Yine de “kıyamet” konusu ihmal edilebilir değil. 2030 yılını hedefleyen amaçların hedefine ulaşması nerede ise olanaksız hale geldi. Küresel ısınmayı 1,5 derece seviyesine çekmek ve 2030 yılında karbon emisyonunu yüzde 45’ e indirmek hedefleri de aynı ağır riskleri taşıyor. Mevcut ilerleme temposu ile 2,5 derece altına inilemeyeceği öngörülüyor. Bu kıyametin yolu.
Yani ne yapılması gerektiği konusunda büyük bir mutabakat var ama pratikte yapılamıyor. Birçok nedenden söz edebiliriz. Örneğin, ülkeler üzerinden yürüyen dünya organizasyonunun her biri küresel olan sorunlarla baş edemediğine daha önce de dokunmuştuk.
Ama ben insanlığın gelişimine fren olan belirleyici iki ana neden düşünüyorum. Bir tanesi bireyleri etnik kökenlerine ve dini aidiyetlerine göre tasnif eden genel tutum ve uygulama. Bunun üzerinde bir başka zaman detaya girmek isterim.
Diğeri ise işte bu “insanın iyi olma hali” konusundaki yaygın ortak algı. Ülkemizdeki sembol bazı isimleri geçenlerde tutuklandı; Dilan Polat, Bahar Candan gibi fenomenler. Şimdi kim nasıl eleştirirse eleştirsin, milyonlarca insan için rol model durumundalar. Milyonlarca insan onlar gibi giyinmek, onlar gibi özel uçaklara, lüks arabalara binmek ve villalarda oturmak, mücevherler kuşanmak istiyor. Futbolcuları dolandırdığı iddia edilen bankacının kolundan “rolex” saatini çekip almış müşterilerinden birisi.

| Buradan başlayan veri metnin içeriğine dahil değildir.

(** A buffer of a single byte: the terminator of an empty string does not fit, and is written. *)
Lemma format_buffer_one sep fs :
  Forall valid fs -> 2 * Z.of_nat (length (text sep fs)) + 2 < 2 ^ 63 -> forall B, B = [] -> PhFormatToBuffer sep fs (Some B) 1 = None.
Proof.
  intros Hv Hlen B ->. unfold PhFormatToBuffer. cbv zeta.
  destruct (buffer_items sep fs (Some []) 1 Hv Hlen ltac:(lia) ltac:(by intros ? [= <-])) as (o1 & o2 & E1 & E2 & (Hu & Hs & Hok & Hb) & Hcap).
  simpl negb in E1. rewrite E1. cbn [mbind option_bind]. rewrite E2. cbn [mbind option_bind]. specialize (Hcap eq_refl). unfold buffer_sound in Hs. unfold buffer_fits in Hok.
  rewrite Hcap, andb_true_l, Hu in Hok. rewrite Hcap in Hs. rewrite Hok. replace (_ <=? 1) with false by lia. cbn [andb negb Z.eqb bool_decide].
  rewrite bool_decide_true by done. cbn [andb negb Z.eqb]. unfold poke, store_block. rewrite decide_False; [done|]. simpl. change (1 / 2) with 0 in Hs. lia.
Qed.

Lemma format_null_eq sep fs BufferLength :
  Forall valid fs -> 2 * Z.of_nat (length (text sep fs)) + 2 < 2 ^ 63 -> 0 <= BufferLength ->
  PhFormatToBuffer sep fs None BufferLength = Some (false, None, 2 * Z.of_nat (length (text sep fs)) + 2).
Proof.
  intros Hv Hlen Hbl. unfold PhFormatToBuffer. cbv zeta.
  destruct (buffer_items sep fs None BufferLength Hv Hlen Hbl ltac:(done)) as (o1 & o2 & E1 & E2 & (Hu & Hs & Hok & Hb) & _).
  simpl negb in E1. rewrite E1. cbn [mbind option_bind]. rewrite E2. cbn [mbind option_bind]. unfold buffer_fits in Hok. rewrite Hok. rewrite andb_false_l. cbv iota.
  rewrite bool_decide_false by (intros H; by apply H). rewrite andb_false_l. cbn [mbind option_bind]. do 3 f_equal; [exact Hok|].
  cbn [usedLength ADVANCE_BUFFER]. by rewrite Hu, u64_id by (unfold in_width; lia).
Qed.

(** ** Reading back *)

Arguments digits_of : simpl never.

Lemma digits_of_S fuel base n : digits_of (S fuel) base n = (if n / base =? 0 then [] else digits_of fuel base (n / base)) ++ [n mod base].
Proof. done. Qed.

Lemma digit_text_chars upper ds : Forall (fun d => 0 <= d < 69) ds -> Forall2 Numbers.digit_char (digit_text upper ds) ds.
Proof.
  induction 1 as [|d ds Hd Hds IH]; [constructor|]. constructor; [|done].
  destruct (Numbers.table_digit upper d Hd) as (c & -> & Hc & _). done.
Qed.

Lemma digits_parse base n upper : 2 <= base <= 69 -> 0 <= n < 2 ^ 64 ->
  let ds := digits_of 64 base n in
  Forall2 Numbers.digit_char (digit_text upper ds) ds /\ Forall (fun d => d < base) ds /\ Numbers.digits_value base ds = n.
Proof.
  intros Hb Hn ds. pose proof (digits_of_range 64 base n ltac:(lia)) as Hr. fold ds in Hr.
  split; [apply digit_text_chars; eapply Forall_impl; [done|]; simpl; lia|]. split; [eapply Forall_impl; [done|]; simpl; lia|].
  apply digits_of_value; [lia|]. pose proof (Z.pow_le_mono_l 2 base 64 ltac:(lia)). change (Z.of_nat 64) with 64. lia.
Qed.

(** Digits below 47 are never written as a sign. *)
Lemma digit_not_sign base n upper c : 2 <= base <= 47 -> head (digit_text upper (digits_of 64 base n)) = Some c -> c <> 45 /\ c <> 43.
Proof.
  intros Hb Hc. pose proof (digits_of_range 64 base n ltac:(lia)) as Hr. destruct (digits_of 64 base n) as [|d ds]; [done|].
  apply Forall_cons in Hr as (Hd & _). destruct (Numbers.table_digit upper d ltac:(lia)) as (c' & E & _ & _ & _ & Hp & Hm).
  simpl in Hc. rewrite E in Hc. simpl in Hc. injection Hc as <-. lia.
Qed.

(** A number without a leading zero is read the same way with the base left open. *)
Lemma parse_open s : (forall c, head s = Some c -> c <> 48) \/ (length s <= 1)%nat ->
  (forall c, head s = Some c -> c <> 45 /\ c <> 43) ->
  Numbers.PhStringToInteger64 s 0 = Numbers.PhStringToInteger64 s 10 /\
  Numbers.PhStringToInteger64 (45 :: s) 0 = Numbers.PhStringToInteger64 (45 :: s) 10.
Proof.
  intros Hs Hsign. unfold Numbers.PhStringToInteger64. simpl. destruct s as [|c0 s]; [done|]. destruct (Hsign c0 eq_refl).
  replace ((c0 =? 45) || (c0 =? 43)) with false by lia. destruct s as [|c1 s]; [done|].
  destruct Hs as [Hs|Hs]; [|simpl in Hs; lia]. specialize (Hs c0 eq_refl). by replace (c0 =? 48) with false by lia.
Qed.

Lemma no_leading_zero base n upper : 2 <= base <= 69 -> 0 <= n < 2 ^ 64 ->
  (forall c, head (digit_text upper (digits_of 64 base n)) = Some c -> c <> 48) \/ (length (digit_text upper (digits_of 64 base n)) <= 1)%nat.
Proof.
  intros Hb Hn. assert (Hp : n < base ^ Z.of_nat 64) by (pose proof (Z.pow_le_mono_l 2 base 64 ltac:(lia)); change (Z.of_nat 64) with 64; lia).
  destruct (decide (n = 0)) as [->|Hne]; [right; rewrite digits_of_S, Z.div_0_l by lia; simpl; lia|]. left.
  pose proof (digits_of_head 64 base n ltac:(lia) ltac:(lia)) as Hh. pose proof (digits_of_range 64 base n ltac:(lia)) as Hr.
  destruct (digits_of 64 base n) as [|d ds]; [done|]. apply Forall_cons in Hr as (Hd & _). intros c Hc ->. apply (Hh d eq_refl).
  destruct (Numbers.table_digit upper d ltac:(lia)) as (c' & E & Hc' & _). simpl in Hc. rewrite E in Hc. simpl in Hc. injection Hc as ->.
  unfold Numbers.digit_char in Hc'. vm_compute in Hc'. congruence.
Qed.

(** The text written for an integer is read as the integer. *)
Lemma integer_parse base v upper : 2 <= base <= 47 -> - 2 ^ 63 < v < 2 ^ 64 ->
  let s := (if v <? 0 then [45] else []) ++ digit_text upper (digits_of 64 base (Z.abs v)) in
  Numbers.PhStringToInteger64 s base = Some (true, Some (signed 64 v)) /\
  (base = 10 -> Numbers.PhStringToInteger64 s 0 = Some (true, Some (signed 64 v))).
Proof.
  intros Hb Hv s. destruct (digits_parse base (Z.abs v) upper ltac:(lia) ltac:(lia)) as (Hc & Hd & Hval).
  assert (Hmain : Numbers.PhStringToInteger64 s base = Some (true, Some (signed 64 v))).
  { unfold s. destruct (Z.ltb_spec v 0); cbn [app].
    - rewrite (Numbers.parse_negative _ _ base ltac:(lia) Hc Hd) by lia. rewrite Hval. do 3 f_equal. unfold signed. cbv zeta.
      replace (v mod 2 ^ 64) with (v + 2 ^ 64) by (apply (Z.mod_unique_pos _ _ (-1)); lia). replace (v + 2 ^ 64 <? 2 ^ (64 - 1)) with false by lia. lia.
    - rewrite (Numbers.parse_unsigned _ _ base ltac:(lia) Hc Hd) by (intros c; by apply digit_not_sign). by rewrite Hval, Z.abs_eq by lia. }
  split; [done|]. intros ->. rewrite <- Hmain. unfold s.
  destruct (parse_open _ (no_leading_zero 10 (Z.abs v) upper ltac:(lia) ltac:(lia)) (fun (c : Z) => digit_not_sign 10 (Z.abs v) upper c ltac:(lia))) as (H1 & H2).
  by destruct (v <? 0).
Qed.

Lemma integer_string_eq garbage sep Integer Base (Signed : bool) : Base = 0 \/ 2 <= Base <= 69 -> - 2 ^ 63 < Integer < 2 ^ 63 ->
  let v := if Signed then Integer else u64 Integer in
  let base := if Base =? 0 then 10 else Base in
  let s := (if v <? 0 then [45] else []) ++ digit_text false (digits_of 64 base (Z.abs v)) in
  exists rest, PhIntegerToString64 garbage sep Integer Base Signed = Some (Some (2 * Z.of_nat (length s), s ++ 0 :: rest)).
Proof.
  intros HB HI v base s. unfold PhIntegerToString64. replace ((Base =? 1) || (69 <? Base)) with false by lia. cbv zeta.
  set (f := if negb (Base =? 0) then _ else _).
  assert (Hf : valid f /\ text sep [f] = s).
  { pose proof (u64_range Integer). assert (Hu : u f = if Signed then Int64FormatType Integer else UInt64FormatType (u64 Integer)) by (unfold f; destruct (Base =? 0), Signed; done).
    assert (Hw : Width f = 0) by (unfold f; destruct (Base =? 0), Signed; done).
    assert (Hr : radix_of f = base).
    { unfold f, base, radix_of. destruct (Z.eqb_spec Base 0); simpl negb; cbv iota; [by destruct Signed|]. cbn [Type_ Radix].
      rewrite u8_id by (unfold in_width; lia). destruct Signed; simpl Z.lor; (replace (2 <=? Base) with true by lia); (replace (Base <=? 69) with true by lia); done. }
    assert (Hfl : Type_ f = 0 \/ Type_ f = FormatUseRadix) by (unfold f; destruct (Base =? 0), Signed; auto).
    assert (Hno : forall flag, In flag [FormatUpperCase; FormatGroupDigits; FormatPrefixSign; FormatPadZeros; FormatLeftAlign; FormatRightAlign] -> StringRef.has (Type_ f) flag = false).
    { intros flag Hin. destruct Hfl as [-> | ->]; simpl in Hin; destruct_or?; subst flag; try done. }
    split; [split; [lia|]; rewrite Hu; destruct Signed; lia|]. cbn [text]. rewrite app_nil_r. unfold item_text. cbv zeta.
    rewrite (Hno FormatLeftAlign), (Hno FormatRightAlign) by (simpl; tauto). unfold value_text. rewrite Hu.
    transitivity (integer_text sep f v); [unfold v; by destruct Signed|]. unfold integer_text, s, sign_text, zeros, digits_text. cbv zeta. rewrite Hr.
    rewrite (Hno FormatUpperCase), (Hno FormatGroupDigits), (Hno FormatPrefixSign), (Hno FormatPadZeros) by (simpl; tauto). reflexivity. }
  destruct Hf as (Hv & Ht). assert (Hl : (length s <= 65)%nat).
  { unfold s. rewrite length_app. pose proof (length_digits_of 64 base (Z.abs v)). unfold digit_text. rewrite length_fmap. destruct (v <? 0); simpl; lia. }
  destruct (format_string_eq sep garbage [f] 0 ltac:(by constructor) ltac:(rewrite Ht; lia) eq_refl) as (rest & ->). rewrite Ht. by exists rest.
Qed.

Lemma signed_u64 x : - 2 ^ 63 <= x < 2 ^ 63 -> signed 64 (u64 x) = x.
Proof.
  intros Hx. unfold signed, u64. cbv zeta. rewrite Zmod_mod. destruct (Z.le_gt_cases 0 x).
  - rewrite Z.mod_small by lia. by replace (x <? 2 ^ (64 - 1)) with true by lia.
  - replace (x mod 2 ^ 64) with (x + 2 ^ 64) by (apply (Z.mod_unique_pos _ _ (-1)); lia). replace (x + 2 ^ 64 <? 2 ^ (64 - 1)) with false by lia. lia.
Qed.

Yani insanın iyi olma hali daha pahalı, isterseniz daha “kaliteli” veya daha zehirli diye de okuyabilirsiniz, tüketimden geçiyor. İhmal edilebilir istisnaları bir yana bırakırsak, 8 milyar insan daha fazla tüketerek daha iyi olmak için çaba harcıyor. Kim bilir kaç çeşit deterjan gerekiyor bir daireyi temizleyebilmek için.
Futbol maçlarından önce en fazla karşılaştığım TV reklamı aşkın pırlantasız olmayacağını söylüyor. Yan yana gelmesi düşünülemeyecek iki kelime, aşk ve pırlanta şimdi ayrılmaz ikili olmuş. Benim “statü bazlı tüketime dayanan iyi olma hali” diye tanımladığım bu durum insani gelişmeyi engelleyen başlıca fren durumda. “Marketing” aralıksız olarak bu iyi olma algısını besliyor; yeniden ve yeniden üretiyor. O yüzden bilimsel bir disiplin demekten çok bir ideoloji demek bana daha doğru geliyor. 200 milyondan fazla şirket, 40 binden fazla borsa şirketi de aynı algıyı güçlendirmek ve insanların tüketimine “destek” olarak, onları “mutlu” etmek için çalışıyor. Tüketerek iyi olacağına inandırılmış bir insanlık ve buna dayanan bir nizam ise kim ne yaparsa yapsın, sürdürülebilir kalkınmayı derinden engelliyor. İklim değişikliği ile mücadeleyi derinden engelliyor. Son bir yılda Türkiye’de benzin tüketimi yüzde 26 artmış. Karbon emisyonu dediğiniz de işte bu aslında
Sözün kısası, insanın iyi olma hali ile statü bazlı tüketim arasındaki ilişkiyi koparan bir tutum değişikliği olmadan hep eksik kalacağız. Kıyameti de daha fazla konuşacağız.